▸ **Required work**
Scan the records for the word "shiftr". Report each line where it occurs.

▸ **Records shown**
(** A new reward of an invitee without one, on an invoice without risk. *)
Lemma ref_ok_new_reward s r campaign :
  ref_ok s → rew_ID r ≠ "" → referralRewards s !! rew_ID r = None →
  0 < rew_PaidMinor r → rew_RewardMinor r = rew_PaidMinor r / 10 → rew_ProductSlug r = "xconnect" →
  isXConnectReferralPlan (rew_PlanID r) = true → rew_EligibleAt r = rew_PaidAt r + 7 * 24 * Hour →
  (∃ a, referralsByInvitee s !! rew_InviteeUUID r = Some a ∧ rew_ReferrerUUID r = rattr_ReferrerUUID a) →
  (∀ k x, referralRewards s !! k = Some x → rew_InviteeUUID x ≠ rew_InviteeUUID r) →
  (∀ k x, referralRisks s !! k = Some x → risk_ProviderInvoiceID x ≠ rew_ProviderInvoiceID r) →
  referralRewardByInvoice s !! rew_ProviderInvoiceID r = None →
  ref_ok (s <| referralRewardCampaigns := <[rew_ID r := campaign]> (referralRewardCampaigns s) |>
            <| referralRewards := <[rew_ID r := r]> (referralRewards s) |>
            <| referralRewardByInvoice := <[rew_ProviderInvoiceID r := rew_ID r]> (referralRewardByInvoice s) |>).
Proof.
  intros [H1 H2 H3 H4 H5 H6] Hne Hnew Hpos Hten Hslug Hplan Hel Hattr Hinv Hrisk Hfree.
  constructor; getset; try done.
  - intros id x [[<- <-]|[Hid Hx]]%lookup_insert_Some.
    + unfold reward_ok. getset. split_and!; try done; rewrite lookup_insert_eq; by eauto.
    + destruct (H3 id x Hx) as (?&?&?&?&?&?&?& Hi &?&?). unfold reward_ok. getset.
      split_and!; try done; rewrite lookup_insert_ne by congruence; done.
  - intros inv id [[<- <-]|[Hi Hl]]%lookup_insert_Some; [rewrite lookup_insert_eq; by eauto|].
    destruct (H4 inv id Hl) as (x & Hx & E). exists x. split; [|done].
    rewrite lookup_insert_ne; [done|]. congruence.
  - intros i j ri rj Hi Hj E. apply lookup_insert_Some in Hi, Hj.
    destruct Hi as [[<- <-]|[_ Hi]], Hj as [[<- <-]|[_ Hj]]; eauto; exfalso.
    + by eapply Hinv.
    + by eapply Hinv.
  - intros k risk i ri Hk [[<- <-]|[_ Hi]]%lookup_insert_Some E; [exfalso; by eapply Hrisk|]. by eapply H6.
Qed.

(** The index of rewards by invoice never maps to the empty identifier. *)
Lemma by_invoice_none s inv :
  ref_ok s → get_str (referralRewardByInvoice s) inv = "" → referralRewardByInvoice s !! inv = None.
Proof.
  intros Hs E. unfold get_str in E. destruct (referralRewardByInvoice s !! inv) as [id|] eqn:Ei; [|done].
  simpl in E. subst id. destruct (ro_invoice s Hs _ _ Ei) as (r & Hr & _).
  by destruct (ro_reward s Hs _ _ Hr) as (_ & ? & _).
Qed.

---

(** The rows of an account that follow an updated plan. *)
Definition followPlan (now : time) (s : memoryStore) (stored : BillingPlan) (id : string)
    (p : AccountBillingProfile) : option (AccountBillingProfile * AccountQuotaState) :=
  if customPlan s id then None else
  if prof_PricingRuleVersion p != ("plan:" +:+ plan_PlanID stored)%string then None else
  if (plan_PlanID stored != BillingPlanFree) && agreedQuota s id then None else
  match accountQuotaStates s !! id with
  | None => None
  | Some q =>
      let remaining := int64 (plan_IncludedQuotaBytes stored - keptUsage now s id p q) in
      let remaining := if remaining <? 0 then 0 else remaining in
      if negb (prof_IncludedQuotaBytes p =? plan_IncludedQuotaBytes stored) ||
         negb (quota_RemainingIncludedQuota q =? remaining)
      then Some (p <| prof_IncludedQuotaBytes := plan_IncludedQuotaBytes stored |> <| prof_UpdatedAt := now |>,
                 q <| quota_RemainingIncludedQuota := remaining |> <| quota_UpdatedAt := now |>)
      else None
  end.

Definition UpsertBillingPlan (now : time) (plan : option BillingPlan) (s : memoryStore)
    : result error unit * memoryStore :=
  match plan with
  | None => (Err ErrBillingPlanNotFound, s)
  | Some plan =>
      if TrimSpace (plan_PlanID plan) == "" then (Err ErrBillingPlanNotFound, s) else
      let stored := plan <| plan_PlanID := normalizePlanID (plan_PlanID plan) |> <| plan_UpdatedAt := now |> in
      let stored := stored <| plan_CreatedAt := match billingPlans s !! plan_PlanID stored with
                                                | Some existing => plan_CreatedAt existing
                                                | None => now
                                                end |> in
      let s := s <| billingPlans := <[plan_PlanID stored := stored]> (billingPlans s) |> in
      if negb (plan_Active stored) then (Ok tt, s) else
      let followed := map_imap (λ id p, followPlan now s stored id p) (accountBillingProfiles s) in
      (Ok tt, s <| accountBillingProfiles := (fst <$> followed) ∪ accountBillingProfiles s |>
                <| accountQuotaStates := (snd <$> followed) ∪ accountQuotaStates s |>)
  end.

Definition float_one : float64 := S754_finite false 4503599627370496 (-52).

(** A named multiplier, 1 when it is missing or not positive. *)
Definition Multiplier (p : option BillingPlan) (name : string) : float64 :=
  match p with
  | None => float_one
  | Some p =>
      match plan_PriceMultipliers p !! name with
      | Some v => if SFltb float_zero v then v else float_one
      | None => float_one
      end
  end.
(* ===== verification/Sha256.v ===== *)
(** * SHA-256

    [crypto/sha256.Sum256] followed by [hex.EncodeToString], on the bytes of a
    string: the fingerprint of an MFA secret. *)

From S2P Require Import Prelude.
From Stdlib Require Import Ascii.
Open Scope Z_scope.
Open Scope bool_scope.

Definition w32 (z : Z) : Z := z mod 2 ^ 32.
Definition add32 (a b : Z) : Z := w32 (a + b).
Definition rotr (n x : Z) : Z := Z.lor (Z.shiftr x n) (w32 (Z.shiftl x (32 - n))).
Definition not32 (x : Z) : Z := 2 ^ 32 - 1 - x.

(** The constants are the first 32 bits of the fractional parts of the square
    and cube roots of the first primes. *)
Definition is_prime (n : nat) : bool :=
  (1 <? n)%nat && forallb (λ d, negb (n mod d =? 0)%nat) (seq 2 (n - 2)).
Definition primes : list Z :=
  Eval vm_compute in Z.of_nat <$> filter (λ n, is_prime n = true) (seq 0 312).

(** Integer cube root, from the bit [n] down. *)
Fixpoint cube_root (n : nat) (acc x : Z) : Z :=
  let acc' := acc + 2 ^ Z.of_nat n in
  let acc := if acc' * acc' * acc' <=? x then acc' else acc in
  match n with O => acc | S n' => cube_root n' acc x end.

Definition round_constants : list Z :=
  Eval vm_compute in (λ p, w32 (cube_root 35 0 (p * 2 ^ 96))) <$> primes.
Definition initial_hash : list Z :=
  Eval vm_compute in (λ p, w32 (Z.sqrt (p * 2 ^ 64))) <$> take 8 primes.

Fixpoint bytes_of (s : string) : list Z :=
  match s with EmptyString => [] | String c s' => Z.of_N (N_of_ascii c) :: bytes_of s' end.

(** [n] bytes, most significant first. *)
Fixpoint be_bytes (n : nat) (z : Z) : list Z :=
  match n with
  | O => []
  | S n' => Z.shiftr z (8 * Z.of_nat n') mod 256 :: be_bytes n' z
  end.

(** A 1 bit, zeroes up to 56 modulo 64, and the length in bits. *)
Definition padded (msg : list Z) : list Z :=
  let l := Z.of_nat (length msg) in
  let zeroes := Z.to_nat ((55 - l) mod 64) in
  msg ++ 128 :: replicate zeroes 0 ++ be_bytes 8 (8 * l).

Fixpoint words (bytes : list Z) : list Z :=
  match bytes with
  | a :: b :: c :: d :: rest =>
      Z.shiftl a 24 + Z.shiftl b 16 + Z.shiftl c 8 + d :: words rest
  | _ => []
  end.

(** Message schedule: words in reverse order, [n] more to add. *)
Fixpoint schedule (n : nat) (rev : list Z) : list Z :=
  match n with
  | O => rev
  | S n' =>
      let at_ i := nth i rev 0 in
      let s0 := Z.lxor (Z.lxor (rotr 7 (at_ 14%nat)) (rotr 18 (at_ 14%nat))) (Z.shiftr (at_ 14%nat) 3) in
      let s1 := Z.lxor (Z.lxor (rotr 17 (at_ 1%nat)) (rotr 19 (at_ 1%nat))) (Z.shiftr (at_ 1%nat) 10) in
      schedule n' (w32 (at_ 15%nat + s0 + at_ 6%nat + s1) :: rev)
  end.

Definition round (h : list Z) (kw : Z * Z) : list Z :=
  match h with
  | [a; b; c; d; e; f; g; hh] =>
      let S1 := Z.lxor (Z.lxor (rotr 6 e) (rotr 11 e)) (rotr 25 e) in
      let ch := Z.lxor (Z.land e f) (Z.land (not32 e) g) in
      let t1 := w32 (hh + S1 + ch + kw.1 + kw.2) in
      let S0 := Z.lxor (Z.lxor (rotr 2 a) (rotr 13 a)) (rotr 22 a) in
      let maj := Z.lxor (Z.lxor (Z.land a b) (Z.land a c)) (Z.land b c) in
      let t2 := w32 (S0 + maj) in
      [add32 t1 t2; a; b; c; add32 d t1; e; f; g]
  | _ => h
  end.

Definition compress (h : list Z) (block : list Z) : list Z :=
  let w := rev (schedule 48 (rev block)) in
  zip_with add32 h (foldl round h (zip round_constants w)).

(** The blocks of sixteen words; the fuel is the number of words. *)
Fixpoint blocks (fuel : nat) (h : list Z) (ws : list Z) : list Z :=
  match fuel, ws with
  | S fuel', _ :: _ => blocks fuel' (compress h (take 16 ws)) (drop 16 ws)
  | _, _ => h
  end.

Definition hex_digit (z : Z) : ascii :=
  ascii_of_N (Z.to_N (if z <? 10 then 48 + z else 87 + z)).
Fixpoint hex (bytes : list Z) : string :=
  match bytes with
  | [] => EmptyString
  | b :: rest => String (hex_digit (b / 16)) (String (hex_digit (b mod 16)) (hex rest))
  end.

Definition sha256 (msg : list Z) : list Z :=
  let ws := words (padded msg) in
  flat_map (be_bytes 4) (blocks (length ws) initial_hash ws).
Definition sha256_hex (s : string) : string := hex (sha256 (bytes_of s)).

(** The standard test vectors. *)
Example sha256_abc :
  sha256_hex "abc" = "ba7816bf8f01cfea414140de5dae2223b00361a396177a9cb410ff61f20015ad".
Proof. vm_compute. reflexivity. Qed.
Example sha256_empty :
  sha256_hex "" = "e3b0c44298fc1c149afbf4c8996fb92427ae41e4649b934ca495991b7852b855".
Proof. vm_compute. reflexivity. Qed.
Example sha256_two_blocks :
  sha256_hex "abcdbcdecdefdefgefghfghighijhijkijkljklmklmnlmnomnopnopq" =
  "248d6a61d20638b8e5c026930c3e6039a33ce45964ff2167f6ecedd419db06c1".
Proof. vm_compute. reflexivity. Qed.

▸ **Answer space**
Definition rotr (n x : Z) : Z := Z.lor (Z.shiftr x n) (w32 (Z.shiftl x (32 - n))).
  | S n' => Z.shiftr z (8 * Z.of_nat n') mod 256 :: be_bytes n' z
      let s0 := Z.lxor (Z.lxor (rotr 7 (at_ 14%nat)) (rotr 18 (at_ 14%nat))) (Z.shiftr (at_ 14%nat) 3) in
      let s1 := Z.lxor (Z.lxor (rotr 17 (at_ 1%nat)) (rotr 19 (at_ 1%nat))) (Z.shiftr (at_ 1%nat) 10) in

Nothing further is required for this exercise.